Some background on myself - I'm just beginning to learn Python and would like to figure out a way to solve this problem using that. Given that, what are the python-based algorithms/libraries that I should be looking at that will help me structure an approach to solving this?
Your problem is closely related to the Hamiltonian Path problem and Traveling Salesman Problem, which are NP-Hard.
Given an instance of Hamiltonian Path Problem - build a flight data:
Each vertex is an airport
Each edge is a flight
All flights leave at the same time and takes the same time.(*)
(*)The flight duration and departure time [which are common for all] should be calculated so you will be able to visit all terminals only if you visit each terminal only once. It can be easily done in polynomial time. Assume we have a fixed time of k hours for the ticket, we construct the flight table such that each flight takes exactly k/(n-1) hours, and there is a flight every k/(n-1) hours as well1 [remember all flights are at the same time].

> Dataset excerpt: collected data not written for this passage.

(* ===== verification/StringPrintf.v ===== *)
(** * Formatting into a string

    [base/string_printf.cc]: [StringAppendF], [StringPrintf] and [SStringPrintf] format
    with [vsnprintf] into a buffer of 1000 bytes and, if that is too small, into one
    of the right size.  The rest of the development writes the text that a format and its
    arguments stand for; [string_append_text] shows that this text is what is
    appended. *)
From S2P Require Import Prelude Text.
From stdpp Require Import base tactics list strings.
From Stdlib Require Import ZArith Lia Ascii.
#[local] Open Scope string_scope.
#[local] Open Scope Z_scope.

(** [vsnprintf(buffer, buffer_size, ...)] of a text: what it returns and the buffer
    afterwards.  A text longer than an [int] can count is an error. *)
Definition vsnprintf (buffer text : string) : Z * string :=
  let buffer_size := String.length buffer in
  let length := String.length text in
  if Z.of_nat length <=? 2 ^ 31 - 1 then
    (Z.of_nat length,
     match buffer_size with
     | O => buffer
     | S n =>
         let written := String.substring 0 n text ++ str1 (char_of 0) in
         written ++ String.substring (String.length written) (buffer_size - String.length written) buffer
     end)
  else (-1, buffer).

(** [static_buffer] (1000 bytes) and [new_buffer n] ([n] bytes) are the
    uninitialised buffers; [count + 1] is computed in an [int]. *)
Definition StringAppendFV (static_buffer : string) (new_buffer : nat → string) (str text : string) : res string :=
  let '(count, buffer) := vsnprintf static_buffer text in
  CHECK (0 <=? count);;
  if Z.of_nat (String.length static_buffer) <=? count then
    buffer_size ← (if count + 1 <? 2 ^ 31 then Ok (count + 1) else Undef);
    let '(count, buffer) := vsnprintf (new_buffer (Z.to_nat buffer_size)) text in
    CHECK (count + 1 =? buffer_size);;
    Ok (str ++ String.substring 0 (Z.to_nat count) buffer)
  else Ok (str ++ String.substring 0 (Z.to_nat count) buffer).

Section formats.
Context (static_buffer : string) (new_buffer : nat → string).
Definition StringAppendF (str text : string) : res string := StringAppendFV static_buffer new_buffer str text.
Definition SStringPrintfV (str text : string) : res string := StringAppendFV static_buffer new_buffer "" text.
Definition SStringPrintf (str text : string) : res string := SStringPrintfV str text.
Definition StringPrintfV (text : string) : res string := StringAppendFV static_buffer new_buffer "" text.
Definition StringPrintf (text : string) : res string := StringPrintfV text.
End formats.

Lemma substring_long n s : (String.length s ≤ n)%nat → String.substring 0 n s = s.
Proof.
  revert n. induction s as [|c s IH]; intros [|n] Hn; simpl in *; try done; [lia|]. f_equal. apply IH. lia.
Qed.

(** What is in a buffer that is large enough. *)
Lemma vsnprintf_fits buffer text :
  (String.length text < String.length buffer)%nat → Z.of_nat (String.length text) ≤ 2 ^ 31 - 1 →
  ∃ rest, vsnprintf buffer text = (Z.of_nat (String.length text), text ++ rest).
Proof.
  intros Hb Ht. unfold vsnprintf. rewrite (proj2 (Z.leb_le _ _)) by done.
  destruct (String.length buffer) as [|n] eqn:En; [lia|]. rewrite substring_long by lia.
  rewrite str_app_assoc. by eexists.
Qed.

(** C39 (bounds). whatever is in the buffers, [StringAppendF] appends exactly the
    formatted text, of any length that an [int] can count but the largest: there the
    size of the second buffer overflows, and longer texts end the process. *)
Theorem string_append_text static_buffer new_buffer str text :
  String.length static_buffer = 1000%nat → (∀ n, String.length (new_buffer n) = n) →
  StringAppendF static_buffer new_buffer str text =
    if Z.of_nat (String.length text) <? 2 ^ 31 - 1 then Ok (str ++ text)
    else if Z.of_nat (String.length text) =? 2 ^ 31 - 1 then Undef
    else Fatal.
Proof.
  intros Hs Hnew. unfold StringAppendF, StringAppendFV. destruct (Z.leb_spec (Z.of_nat (String.length text)) (2 ^ 31 - 1)) as [Ht|Ht].
  - destruct (decide (String.length text < 1000)%nat) as [Hfit|Hfit].
    + destruct (vsnprintf_fits static_buffer text) as [rest ->]; [lia|done|].
      rewrite (proj2 (Z.leb_le 0 _)) by lia. simpl. rewrite Hs, (proj2 (Z.leb_gt _ _)) by lia.
      rewrite Nat2Z.id, substring_app_l. by rewrite (proj2 (Z.ltb_lt _ _)) by lia.
    + assert (vsnprintf static_buffer text = (Z.of_nat (String.length text), (vsnprintf static_buffer text).2)) as ->.
      { unfold vsnprintf. by rewrite (proj2 (Z.leb_le _ _)). }
      rewrite (proj2 (Z.leb_le 0 _)) by lia. simpl. rewrite Hs, (proj2 (Z.leb_le _ _)) by lia.
      destruct (Z.ltb_spec (Z.of_nat (String.length text)) (2 ^ 31 - 1)).
      * rewrite (proj2 (Z.ltb_lt _ _)) by lia. simpl.
        destruct (vsnprintf_fits (new_buffer (Z.to_nat (Z.of_nat (String.length text) + 1))) text) as [rest ->];
          [rewrite Hnew; lia|done|].
        rewrite Z.eqb_refl. simpl. by rewrite Nat2Z.id, substring_app_l.
      * rewrite (proj2 (Z.ltb_ge _ _)) by lia. simpl. by rewrite (proj2 (Z.eqb_eq _ _)) by lia.
  - unfold vsnprintf. rewrite (proj2 (Z.leb_gt _ _)) by done. simpl.
    rewrite (proj2 (Z.ltb_ge _ _)), (proj2 (Z.eqb_neq _ _)) by lia. done.
Qed.

Fixpoint uninitialised (n : nat) : string := match n with O => "" | S n => String "?" (uninitialised n) end.

Lemma string_append_text_witness :
  StringAppendF (uninitialised 1000) uninitialised "a = " "1" = Ok "a = 1".
Proof.
  rewrite (string_append_text (uninitialised 1000) uninitialised); [reflexivity|reflexivity|].
  intros n. induction n as [|n IH]; simpl; [done|]. by rewrite IH.
Defined.
Lemma ParseVarint_spec buffer size : 0 ≤ size ≤ Z.of_nat (length buffer) →
  ParseVarint buffer size =
    match varint_end (take (Z.to_nat size) buffer) with
    | None => Ok (-1, 0)
    | Some k =>
        let v := varint_value (take (S k) buffer) in
        if v <? 2 ^ 64 then Ok (Z.of_nat k + 1, v) else Fatal
    end.
Proof.
  intros Hs. unfold ParseVarint. rewrite (proj2 (Z.leb_le 0 size)) by lia.
  cbn [CHECK mbind res_bind]. rewrite FindVarintLastChar_spec by lia. cbn [mbind res_bind drop].
  destruct (varint_end _) as [k|] eqn:E; cbn [fmap option_fmap option_map Nat.add]; [|done].
  pose proof (varint_end_lt _ _ E) as Hk. rewrite length_take in Hk.
  rewrite parse_varint_loop_spec by lia. cbv zeta. rewrite Z.mul_0_l, Z.add_0_l.
  by destruct (_ <? _).
Qed.

(** The [while] loop's own equation: the fuel never runs out. *)
Lemma varint_length_loop_spec fuel n length : 0 ≤ n → (Z.log2 n < Z.of_nat fuel) →
  ∃ k, varint_length_loop fuel n length = length + Z.of_nat k ∧
    n < 128 ^ Z.of_nat (S k) ∧ (k = O ∨ 128 ^ Z.of_nat k ≤ n).
Proof.
  revert n length. induction fuel as [|fuel IH]; intros n length Hn Hf.
  { pose proof (Z.log2_nonneg n). lia. }
  cbn [varint_length_loop]. rewrite Z.shiftr_div_pow2 by lia. change (2 ^ 7) with 128.
  pose proof (Z.div_mod n 128). pose proof (Z.mod_pos_bound n 128).
  destruct (Z.eqb_spec (n / 128) 0) as [Hq|Hq].
  - exists O. rewrite Z.add_0_r. change (128 ^ Z.of_nat 1) with 128. split_and!; [done|lia|by left].
  - pose proof (Z.div_pos n 128). assert (0 < n) by (destruct (Z.eq_dec n 0); [subst n; done|lia]).
    destruct (IH (n / 128) (length + 1)) as (k & -> & Hlt & Hge); [lia| |].
    { assert (7 ≤ Z.log2 n) by (apply (Z.log2_le_mono 128); lia).
      change 128 with (2 ^ 7). rewrite <- Z.shiftr_div_pow2, Z.log2_shiftr by lia. lia. }
    exists (S k). rewrite !Nat2Z.inj_succ, !Z.pow_succ_r in * by lia.
    split_and!; [lia|lia|right]. destruct Hge as [->|Hge]; [change (128 ^ Z.of_nat 0) with 1|]; lia.
Qed.

Lemma GetVarintLength_spec n : 0 ≤ n →
  ∃ k, GetVarintLength n = Z.of_nat (S k) ∧
    n < 128 ^ Z.of_nat (S k) ∧ (k = O ∨ 128 ^ Z.of_nat k ≤ n).
Proof.
  intros Hn. destruct (varint_length_loop_spec (S (Z.to_nat (Z.log2 n))) n 1) as (k & Hk & H);
    [done|pose proof (Z.log2_nonneg n); lia|].
  exists k. split; [unfold GetVarintLength; rewrite Hk; lia|done].
Qed.
(* ===== verification/Protocol.v ===== *)
(** * Messages on a socket

    Framing of protocol messages ([protocol_server/format_protocol_message.h],
    [protocol_server/parse_protocol_message.cc] and [.h]) and a connection
    ([protocol_server/protocol_connection_impl.h]): it cuts the bytes it
    receives into messages for its handler, and turns the handler's messages
    into bytes for the socket.  The protocol buffer library and the system
    calls [recv] and [send] are parameters. *)
From S2P Require Import Prelude Varint.
From stdpp Require Import base tactics list.
From Stdlib Require Import ZArith Lia.
Open Scope Z_scope.

(** * The interface of a protocol buffer message

    The methods of [google::protobuf::Message] the code uses. *)
Class ProtoMessage (Msg : Type) := {
  ByteSize : Msg → Z;
  AppendToString : Msg → option (list byte);
  ParseFromString : list byte → option Msg;
  IsInitialized : Msg → bool;
}.

(** Their documented behaviour: a message whose required fields are set can be
    serialized, its size is the number of bytes, and parsing restores it. *)
Class ProtoMessageLaws (Msg : Type) `{ProtoMessage Msg} : Prop := {
  proto_append m : IsInitialized m = true → is_Some (AppendToString m);
  proto_size m bytes : AppendToString m = Some bytes →
    Z.of_nat (length bytes) < 2 ^ 31 → ByteSize m = Z.of_nat (length bytes);
  proto_parse m bytes : AppendToString m = Some bytes → ParseFromString bytes = Some m;
  proto_init m bytes : ParseFromString bytes = Some m → IsInitialized m = true;
}.

(** * [ProtocolConnectionHandler]

    A handler may close its connection in either call ([ProtocolConnection::Close]);
    the boolean says whether it did. *)
Class ConnectionHandler (H Msg : Type) := {
  GetNextOutputMessage : H → res (option Msg * H * bool);
  NotifyMessageReceived : Msg → H → res (H * bool);
}.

It is easy to see that if and only if the graph has a hamiltonian path, you can use the ticket to visit al airports, since if we visit a certain airport twice in the path, we need at least n flights and the total time will be at least (k/(n-1)) * n > k, and we failed the time limit. [other way around is similar].
Thus your problem [for general case] is NP-Hard, and there is no known polynomial solution for it.
1: We assume it takes no time to pass between flights, this can be easily fixed by simply decreasing flight length by the time it takes to "jump" between two flights.
Representing your problem as a graph is definitely the best option. Since the duration, number of flights, and number of airports are relatively limited, and since you are (presumably) happy with approximate solutions, attacking this by brute force ought to be practical, and is probably your best option. Here's roughly what I would do:
Represent each airport as a node on the graph, and each flight as an edge.
Given a starting airport and a current time, select all the flights leaving that airport after the current time. Use a scoring function of some sort to rank them, such that flights to airports you haven't visited are ranked higher than flights to airports you haven't visited, and flights are ranked higher the sooner they are.
Recursively explore each outgoing edge, in order of score, and repeat the procedure for the arriving airport.
Any time you reach a node with no outgoing valid edges, compare it to the best possible solution. If it's an improvement, output it and set it as the new best solution.
Depending on the number of flights, you may be able to run this procedure exhaustively. The number of solutions grows exponentially with the number of flights, of course, so this will quickly become impractical. This is where the scoring function becomes useful - it prioritizes the solutions more likely to produce useful answers. You can run the procedure for as long as you want, and stop when it produces a solution you're happy with.
The properties of the scoring function will have a big impact on how good the solutions are. If your priority is exploring unique places, you want to put a big premium on unvisited airports, and since you want to explore as many as possible, you need to prioritize short transfer times. My suggestion for a starting point would be to make the penalty for going somewhere you've already been proportional to the time it would take to fly from there to somewhere else. That way, it'll still be explored as a stopover, but avoided where possible. Also, note that your scoring function will need context, namely the set of airports that have been visited by the current candidate path.
You can also use the scoring function to apply other constraints. Say you don't want to travel during the night (a reasonable assumption); you can penalize the score of edges that involve nighttime flights.